Friday, July 5, 2013

Santun, Si Madu Beracun

Ini merupakan ciri khas bangsa Indonesia, kesantunan ini sudah menjadi nilai luhur yang tertanam dalam banyak pola pikir orang Indonesia. Bukan bermaksud SARA, namun perilaku santun ini sangat kental bagi mereka berdarah Jawa. Kesantunan bersifat mutlak dalam segala aspek kehidupan, apabila kamu seorang atasan namun anak buahmu lebih tua maka seyogyanya kamu lebih santun saat memerintah atau memberinya tugas kantor... atau dilain kasus apabila kamu pihak berwenang dan ingin membekuk orang bersalah namun ternyata lebih tua ada baiknya kamu permisi dulu, sungkem pada orang tua yang akan dibekuk tersebut. Hebatnya kebiasaan ini menjadi kelebihan bagi kita saat mengabdi nafkah pada orang non-Indonesia, orang bule, kebanyakan mereka merasa asing dengan perlakuan kita ini dan menjadi senang.

Lagi - lagi tidak ada maksudku menyudutkan kebiasaan yang baik ini, namun kian lama kebiasaan ini semakin memburuk diperburuk oleh bobroknya mental bangsa kita yang harus diakui semakin menurun. Sekali salah seorang senior menceritakan pengalaman beliau saat bertemu guru besar kampusnya, dalam sebuah antrian jamuan makan beliau yang sudah mengantri duluan dan melihat guru besarnya tersebut datang mengantri di belakangnya lalu mengalah mundur mempersilakan guru tersebut mengambil tempat di depannya. Tidak, guru besar itu menolak, atas azas kesantunan seniorku mengalah namun ditolak mentah - mentah oleh guru besar tersebut. Kata beliau, guru besarnya mengatakan kesantunan boleh saja namun hak setiap orang tidak boleh terampas oleh karena itu. Terdengar kasar, apalagi bagi kita para penganut kesantunan.

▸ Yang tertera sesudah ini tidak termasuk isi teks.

(* ===== verification/Strumok.v ===== *)
(** The stream cipher Strumok ([hazmat/strumok.rs]): the LFSR over GF(2^64) as a ring buffer, the FSM, the
    batched block path, and the three phases of [apply_keystream].  As in [Ctr.v], the loops over
    [data[pos..]] are functions of the data that is left.  Wiping is not modelled. *)

From S2P Require Import Prelude External TablesData Tables StrumokData Kalyna Stream.

(** ** The word functions *)

Definition mul_alpha (w : Z) : Z := shl 64 w 8 ⊕ MUL_ALPHA.[Z.to_nat (Z.shiftr w 56)].

Definition mul_alpha_inv (w : Z) : Z := Z.shiftr w 8 ⊕ MUL_ALPHA_INV.[Z.to_nat (Z.land w 0xff)].

Definition t_function (w : Z) : Z :=
  T0.[Z.to_nat (Z.land w 0xff)]
  ⊕ T1.[Z.to_nat (Z.land (Z.shiftr w 8) 0xff)]
  ⊕ T2.[Z.to_nat (Z.land (Z.shiftr w 16) 0xff)]
  ⊕ T3.[Z.to_nat (Z.land (Z.shiftr w 24) 0xff)]
  ⊕ T4.[Z.to_nat (Z.land (Z.shiftr w 32) 0xff)]
  ⊕ T5.[Z.to_nat (Z.land (Z.shiftr w 40) 0xff)]
  ⊕ T6.[Z.to_nat (Z.land (Z.shiftr w 48) 0xff)]
  ⊕ T7.[Z.to_nat (Z.land (Z.shiftr w 56) 0xff)].

(** The [small-tables] variant. *)
Definition t_function_small (w : Z) : Z :=
  let column := to_le_bytes 8 w in
  let column := imap (λ row byte, sbox row byte) column in
  from_le_bytes (nth 0 (apply_forward_matrix [column]) []).

Definition fsm (x y z : Z) : Z := wrapping_add 64 x y ⊕ z.

Definition word_le (bytes : list Z) (index : nat) : Z :=
  let start := (index * 8)%nat in
  from_le_bytes (slice start (start + 8) bytes).

(** ** The state *)

Definition init_state (key iv : list Z) : list Z :=
  let ivw := word_le iv in
  let kw := word_le key in
  let inv := bit_not 64 in
  if Nat.eqb (length key) 32 then
    [ kw 3 ⊕ ivw 0; kw 2; kw 1 ⊕ ivw 1; kw 0 ⊕ ivw 2; kw 3; kw 2 ⊕ ivw 3; inv (kw 1); inv (kw 0);
      kw 3; kw 2; inv (kw 1); kw 0; kw 3; inv (kw 2); kw 1; inv (kw 0) ]%nat
  else
    [ kw 7 ⊕ ivw 0; kw 6; kw 5; kw 4 ⊕ ivw 1; kw 3; kw 2 ⊕ ivw 2; kw 1; inv (kw 0);
      kw 4 ⊕ ivw 3; inv (kw 6); kw 5; inv (kw 7); kw 3; kw 2; inv (kw 1); kw 0 ]%nat.

(** [(head + k) & 15]. *)
Definition ring (head k : nat) : nat := Nat.land (head + k) 15.

(** [next_step] on [(s, head, r0, r1)]. *)
Definition next_step (init_mode : bool) (st : list Z * nat * Z * Z) : list Z * nat * Z * Z :=
  let '(s, head, r0, r1) := st in
  let s0 := s.[head] in
  let s11 := s.[ring head 11] in
  let s13 := s.[ring head 13] in
  let s15 := s.[ring head 15] in
  let new_r1 := t_function r0 in
  let new_r0 := wrapping_add 64 r1 s13 in
  let feedback := mul_alpha s0 ⊕ mul_alpha_inv s11 ⊕ s13 in
  let feedback := if init_mode then feedback ⊕ fsm s15 r0 r1 else feedback in
  (<[head := feedback]> s, ring head 1, new_r0, new_r1).

Definition strm (s : list Z) (head : nat) (r0 r1 : Z) : Z := fsm (s.[ring head 15]) r0 r1 ⊕ s.[head].

(** The [step!] of [next_block]. *)
Definition block_step (input : list Z) (st : list Z * Z * Z * list Z) (ix : nat * nat * nat * nat) : list Z * Z * Z * list Z :=
  let '(s, r0, r1, out) := st in
  let '(k, prev, p11, p13) := ix in
  let sk := s.[k] in
  let out := <[k := input.[k] ⊕ fsm (s.[prev]) r0 r1 ⊕ sk]> out in
  let new_r1 := t_function r0 in
  let new_r0 := wrapping_add 64 r1 (s.[p13]) in
  let feedback := mul_alpha sk ⊕ mul_alpha_inv (s.[p11]) ⊕ s.[p13] in
  (<[k := feedback]> s, new_r0, new_r1, out).

Definition block_indices : list (nat * nat * nat * nat) :=
  [ (0, 15, 11, 13); (1, 0, 12, 14); (2, 1, 13, 15); (3, 2, 14, 0); (4, 3, 15, 1); (5, 4, 0, 2); (6, 5, 1, 3); (7, 6, 2, 4);
    (8, 7, 3, 5); (9, 8, 4, 6); (10, 9, 5, 7); (11, 10, 6, 8); (12, 11, 7, 9); (13, 12, 8, 10); (14, 13, 9, 11); (15, 14, 10, 12) ]%nat.

(** Returns [(s, r0, r1, out)]. *)
Definition next_block (s : list Z) (r0 r1 : Z) (input : list Z) : list Z * Z * Z * list Z :=
  foldl (block_step input) (s, r0, r1, replicate 16 0) block_indices.

(** ** The core *)

Record Core : Type := { s : list Z; head : nat; r0 : Z; r1 : Z; block : list Z; block_pos : nat }.

Definition core_new (key iv : list Z) : Core :=
  let st := (init_state key iv, 0%nat, 0, 0) in
  let st := foldl (λ st (_ : nat), next_step true st) st (seq 0 32) in
  let '(s, head, r0, r1) := next_step false st in
  {| s := s; head := head; r0 := r0; r1 := r1; block := replicate 8 0; block_pos := 8 |}.

Definition set_pos (self : Core) (pos : nat) : Core :=
  {| s := s self; head := head self; r0 := r0 self; r1 := r1 self; block := block self; block_pos := pos |}.

(** Returns the bytes done and the rest. *)
Fixpoint drain (self : Core) (data : list Z) : Core * list Z * list Z :=
  match data with
  | [] => (self, [], [])
  | b :: rest =>
      if Nat.ltb (block_pos self) 8 then
        let '(self', done, rest') := drain (set_pos self (block_pos self + 1)) rest in
        (self', (b ⊕ (block self).[block_pos self]) :: done, rest')
      else (self, [], data)
  end.

(** One pass of the loop of [bulk], on a chunk of 128 bytes. *)
Definition bulk_chunk (self : Core) (chunk : list Z) : Core * list Z :=
  let input := map from_le_bytes (chunks_exact 8 chunk) in
  let '(s', r0', r1', out) := next_block (s self) (r0 self) (r1 self) input in
  ({| s := s'; head := head self; r0 := r0'; r1 := r1'; block := block self; block_pos := block_pos self |},
   concat (map (to_le_bytes 8) out)).

(** [while data.len() - pos >= 128]; the fuel [length data] is enough. *)
Fixpoint bulk_loop (fuel : nat) (self : Core) (data : list Z) : Core * list Z * list Z :=
  match fuel with
  | O => (self, [], data)
  | S fuel =>
      if Nat.leb 128 (length data) then
        let '(self, chunk) := bulk_chunk self (take 128 data) in
        let '(self, done, rest) := bulk_loop fuel self (drop 128 data) in
        (self, chunk ++ done, rest)
      else (self, [], data)
  end.

Definition bulk (self : Core) (data : list Z) : Core * list Z * list Z :=
  if negb (Nat.eqb (block_pos self) 8) || Nat.ltb (length data) 128 then (self, [], data)
  else
    let self :=
      if negb (Nat.eqb (head self) 0) then
        {| s := drop (head self) (s self) ++ take (head self) (s self); head := 0; r0 := r0 self; r1 := r1 self;
           block := block self; block_pos := block_pos self |}
      else self in
    bulk_loop (length data) self data.

(** The refill of [remainder]. *)
Definition refill (self : Core) : Core :=
  let z := strm (s self) (head self) (r0 self) (r1 self) in
  let block := to_le_bytes 8 z in
  let '(s', head', r0', r1') := next_step false (s self, head self, r0 self, r1 self) in
  {| s := s'; head := head'; r0 := r0'; r1 := r1'; block := block; block_pos := 0 |}.

Fixpoint remainder_loop (self : Core) (data : list Z) : Core * list Z :=
  match data with
  | [] => (self, [])
  | b :: rest =>
      let self := if Nat.eqb (block_pos self) 8 then refill self else self in
      let '(self', done) := remainder_loop (set_pos self (block_pos self + 1)) rest in
      (self', (b ⊕ (block self).[block_pos self]) :: done)
  end.

Definition apply_keystream (self : Core) (data : list Z) : Core * list Z :=
  let '(self, done1, data) := drain self data in
  let '(self, done2, data) := bulk self data in
  let '(self, done3) := remainder_loop self data in
  (self, done1 ++ done2 ++ done3).

Inductive strumok : Type := Strumok256 | Strumok512.
Definition strumok_key_bytes (v : strumok) : nat := match v with Strumok256 => 32 | Strumok512 => 64 end.
Definition strumok_new (v : strumok) (key iv : list Z) : Core := core_new key iv.

(** The byte-at-a-time form that the batched one is checked against. *)
Fixpoint scalar_reference_apply_keystream (core : Core) (data : list Z) : Core * list Z :=
  match data with
  | [] => (core, [])
  | byte :: data =>
      let core := if Nat.eqb (block_pos core) 8 then refill core else core in
      let out := byte ⊕ (block core).[block_pos core] in
      let '(core', outs) := scalar_reference_apply_keystream (set_pos core (block_pos core + 1)) data in
      (core', out :: outs)
  end.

Seperti pisau bermata dua, kadang kita tidak bisa menentukan mata pisau sebelah mata yang harus digunakan dan sekaligus merobek kita di saat yang sama. Rasionalitas memang kadang dipandang sebelah mata oleh orang kita, rasa toleransi yang tinggi atas kesantunan yang merusaknya. Alhasil banyak sekali kebiasaan buruk yang terjadi atas praktek pembiaran tersebut. Paham - paham kaum lama yang termasuk usang dan tidak masuk akal di era terkini tetap saja dilakukan, para kaum baru terancam mengubah maka itu terjadi pemberontakkan yang malah menyimpang. Penyimpangan yang terjadi pun terjadi secara frontal dan ada pula yang diam - diam, kemunafikan. Hal pertama kadang diikuti itikad baik walaupun kebanyakan benar - benar merusak, namun itu lebih baik dibandingkan hal kedua.

Sifat kesantunan ini dengan jelas menimbulkan kemunafikan, ini bukan cuma intermezzo karena buktinya sistem perpolitikkan kita sendiri dijalani dengan begitu. Korupsi, nepotisme, banyak lagi jenisnya. Sudahlah itu terlalu jauh. Mungkin ada baiknya kita mulai membuka diri, membuka diri atas apa yang kita hadapi sekarang dan atas apa yang generasi kita akan hadapi nanti lalu timbal balikkan pada diri kita. Yah, kesantunan itu harus didasari rasionalitas bukan perasaan "tidak enak". Ada kalanya kita memang harus menaikkan nada suara atau mungkin sampai membentak pada mereka yang lebih tua jika terjadi kekeliruan dipihak mereka, demi tercapainya hasil terbaik.